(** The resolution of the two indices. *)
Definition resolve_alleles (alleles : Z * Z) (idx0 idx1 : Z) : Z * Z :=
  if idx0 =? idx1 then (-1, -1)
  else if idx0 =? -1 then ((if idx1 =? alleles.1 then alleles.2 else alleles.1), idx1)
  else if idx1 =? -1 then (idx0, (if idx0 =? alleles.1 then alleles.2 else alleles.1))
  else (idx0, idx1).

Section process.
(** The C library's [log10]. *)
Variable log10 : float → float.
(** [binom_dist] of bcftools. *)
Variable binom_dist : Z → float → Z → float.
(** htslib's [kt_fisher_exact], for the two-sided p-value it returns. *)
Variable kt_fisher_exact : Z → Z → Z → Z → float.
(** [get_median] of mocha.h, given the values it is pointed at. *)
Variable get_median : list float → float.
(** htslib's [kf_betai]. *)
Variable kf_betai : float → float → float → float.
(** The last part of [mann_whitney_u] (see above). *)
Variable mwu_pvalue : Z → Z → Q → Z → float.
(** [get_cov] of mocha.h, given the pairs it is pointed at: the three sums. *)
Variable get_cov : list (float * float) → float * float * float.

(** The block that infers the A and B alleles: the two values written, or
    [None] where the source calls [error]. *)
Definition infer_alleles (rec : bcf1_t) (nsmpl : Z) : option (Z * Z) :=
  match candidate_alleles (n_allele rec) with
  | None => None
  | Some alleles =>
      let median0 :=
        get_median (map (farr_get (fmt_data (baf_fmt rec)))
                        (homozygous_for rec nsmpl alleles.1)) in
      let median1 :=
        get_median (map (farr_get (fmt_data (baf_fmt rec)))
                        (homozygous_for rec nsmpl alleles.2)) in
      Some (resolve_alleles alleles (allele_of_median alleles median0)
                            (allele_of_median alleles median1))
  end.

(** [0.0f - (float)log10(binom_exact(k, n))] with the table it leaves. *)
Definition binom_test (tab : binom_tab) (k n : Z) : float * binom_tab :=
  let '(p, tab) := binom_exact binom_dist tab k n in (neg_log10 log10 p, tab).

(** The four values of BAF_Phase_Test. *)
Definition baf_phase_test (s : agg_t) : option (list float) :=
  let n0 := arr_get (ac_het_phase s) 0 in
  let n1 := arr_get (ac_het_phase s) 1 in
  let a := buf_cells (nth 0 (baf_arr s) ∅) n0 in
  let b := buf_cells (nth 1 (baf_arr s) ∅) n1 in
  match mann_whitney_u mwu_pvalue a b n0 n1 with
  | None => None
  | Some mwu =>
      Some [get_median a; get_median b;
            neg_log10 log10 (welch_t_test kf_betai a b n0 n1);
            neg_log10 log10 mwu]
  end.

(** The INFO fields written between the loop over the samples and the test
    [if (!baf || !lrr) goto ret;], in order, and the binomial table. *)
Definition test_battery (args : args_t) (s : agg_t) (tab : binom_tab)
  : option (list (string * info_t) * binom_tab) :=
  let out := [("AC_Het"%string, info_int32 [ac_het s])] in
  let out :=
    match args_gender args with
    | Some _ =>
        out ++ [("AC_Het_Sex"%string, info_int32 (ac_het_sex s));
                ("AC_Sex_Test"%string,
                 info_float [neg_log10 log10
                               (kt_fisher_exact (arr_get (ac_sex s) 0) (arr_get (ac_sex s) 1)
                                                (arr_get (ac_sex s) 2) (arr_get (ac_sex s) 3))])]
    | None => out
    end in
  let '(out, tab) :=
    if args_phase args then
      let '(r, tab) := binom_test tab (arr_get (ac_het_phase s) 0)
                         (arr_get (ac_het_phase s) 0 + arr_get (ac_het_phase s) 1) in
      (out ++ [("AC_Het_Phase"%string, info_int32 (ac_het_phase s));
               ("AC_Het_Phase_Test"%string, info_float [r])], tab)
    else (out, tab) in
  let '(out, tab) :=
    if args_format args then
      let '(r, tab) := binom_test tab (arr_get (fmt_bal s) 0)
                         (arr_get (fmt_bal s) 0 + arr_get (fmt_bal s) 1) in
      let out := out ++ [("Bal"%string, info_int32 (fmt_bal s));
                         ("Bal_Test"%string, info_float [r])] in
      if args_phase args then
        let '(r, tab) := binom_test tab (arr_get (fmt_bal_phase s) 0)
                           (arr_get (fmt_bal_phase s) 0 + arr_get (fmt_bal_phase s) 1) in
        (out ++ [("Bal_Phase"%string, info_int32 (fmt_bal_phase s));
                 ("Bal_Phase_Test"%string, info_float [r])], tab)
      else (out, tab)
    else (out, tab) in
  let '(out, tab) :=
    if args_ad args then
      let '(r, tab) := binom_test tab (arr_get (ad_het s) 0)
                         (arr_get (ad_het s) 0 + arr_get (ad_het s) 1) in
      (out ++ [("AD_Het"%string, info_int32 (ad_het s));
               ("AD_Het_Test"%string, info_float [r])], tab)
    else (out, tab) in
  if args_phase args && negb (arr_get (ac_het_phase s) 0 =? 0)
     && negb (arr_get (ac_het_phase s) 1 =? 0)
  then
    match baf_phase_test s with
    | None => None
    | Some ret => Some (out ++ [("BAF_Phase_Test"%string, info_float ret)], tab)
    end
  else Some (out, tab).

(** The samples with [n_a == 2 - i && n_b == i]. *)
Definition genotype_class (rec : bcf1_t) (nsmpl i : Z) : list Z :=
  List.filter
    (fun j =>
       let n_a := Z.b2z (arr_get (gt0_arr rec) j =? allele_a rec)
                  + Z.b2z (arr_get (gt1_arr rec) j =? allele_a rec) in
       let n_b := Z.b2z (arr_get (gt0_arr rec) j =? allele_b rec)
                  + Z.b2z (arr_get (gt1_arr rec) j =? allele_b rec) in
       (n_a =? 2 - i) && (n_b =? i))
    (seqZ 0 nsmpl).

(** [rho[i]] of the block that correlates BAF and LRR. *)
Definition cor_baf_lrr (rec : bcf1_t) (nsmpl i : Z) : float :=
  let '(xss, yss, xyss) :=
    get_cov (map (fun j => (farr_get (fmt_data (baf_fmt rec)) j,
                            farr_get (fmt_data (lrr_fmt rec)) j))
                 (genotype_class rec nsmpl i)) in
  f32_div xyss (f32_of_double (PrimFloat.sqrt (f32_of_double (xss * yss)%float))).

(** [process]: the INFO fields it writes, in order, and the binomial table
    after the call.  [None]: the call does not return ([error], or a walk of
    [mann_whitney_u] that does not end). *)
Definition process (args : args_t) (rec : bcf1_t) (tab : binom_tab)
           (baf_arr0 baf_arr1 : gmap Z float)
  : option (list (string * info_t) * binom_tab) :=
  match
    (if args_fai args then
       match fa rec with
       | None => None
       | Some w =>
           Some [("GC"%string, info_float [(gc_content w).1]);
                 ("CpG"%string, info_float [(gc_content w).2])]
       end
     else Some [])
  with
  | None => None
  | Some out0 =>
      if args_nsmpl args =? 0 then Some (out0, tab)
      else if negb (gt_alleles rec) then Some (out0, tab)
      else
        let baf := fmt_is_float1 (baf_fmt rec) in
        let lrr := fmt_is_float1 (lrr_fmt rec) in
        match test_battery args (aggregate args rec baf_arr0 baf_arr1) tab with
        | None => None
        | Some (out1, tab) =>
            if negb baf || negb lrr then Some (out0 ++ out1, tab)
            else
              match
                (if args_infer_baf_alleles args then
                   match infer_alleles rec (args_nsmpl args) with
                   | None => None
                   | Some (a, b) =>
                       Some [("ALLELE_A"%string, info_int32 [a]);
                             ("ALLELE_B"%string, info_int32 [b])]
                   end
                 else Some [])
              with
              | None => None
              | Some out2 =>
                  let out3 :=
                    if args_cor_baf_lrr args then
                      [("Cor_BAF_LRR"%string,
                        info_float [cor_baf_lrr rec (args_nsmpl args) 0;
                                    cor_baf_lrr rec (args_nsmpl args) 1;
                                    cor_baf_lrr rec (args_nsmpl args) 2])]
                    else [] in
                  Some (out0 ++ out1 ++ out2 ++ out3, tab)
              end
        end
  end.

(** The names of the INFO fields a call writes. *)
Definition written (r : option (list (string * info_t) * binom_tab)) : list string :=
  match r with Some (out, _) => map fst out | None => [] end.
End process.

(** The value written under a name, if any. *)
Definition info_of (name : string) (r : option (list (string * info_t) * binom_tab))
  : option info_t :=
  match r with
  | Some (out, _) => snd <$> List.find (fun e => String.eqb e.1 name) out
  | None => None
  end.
※
Task brief> Search the records above for the string "pointed". Report each line that has it.

Task output>
(** [get_median] of mocha.h, given the values it is pointed at. *)
(** [get_cov] of mocha.h, given the pairs it is pointed at: the three sums. *)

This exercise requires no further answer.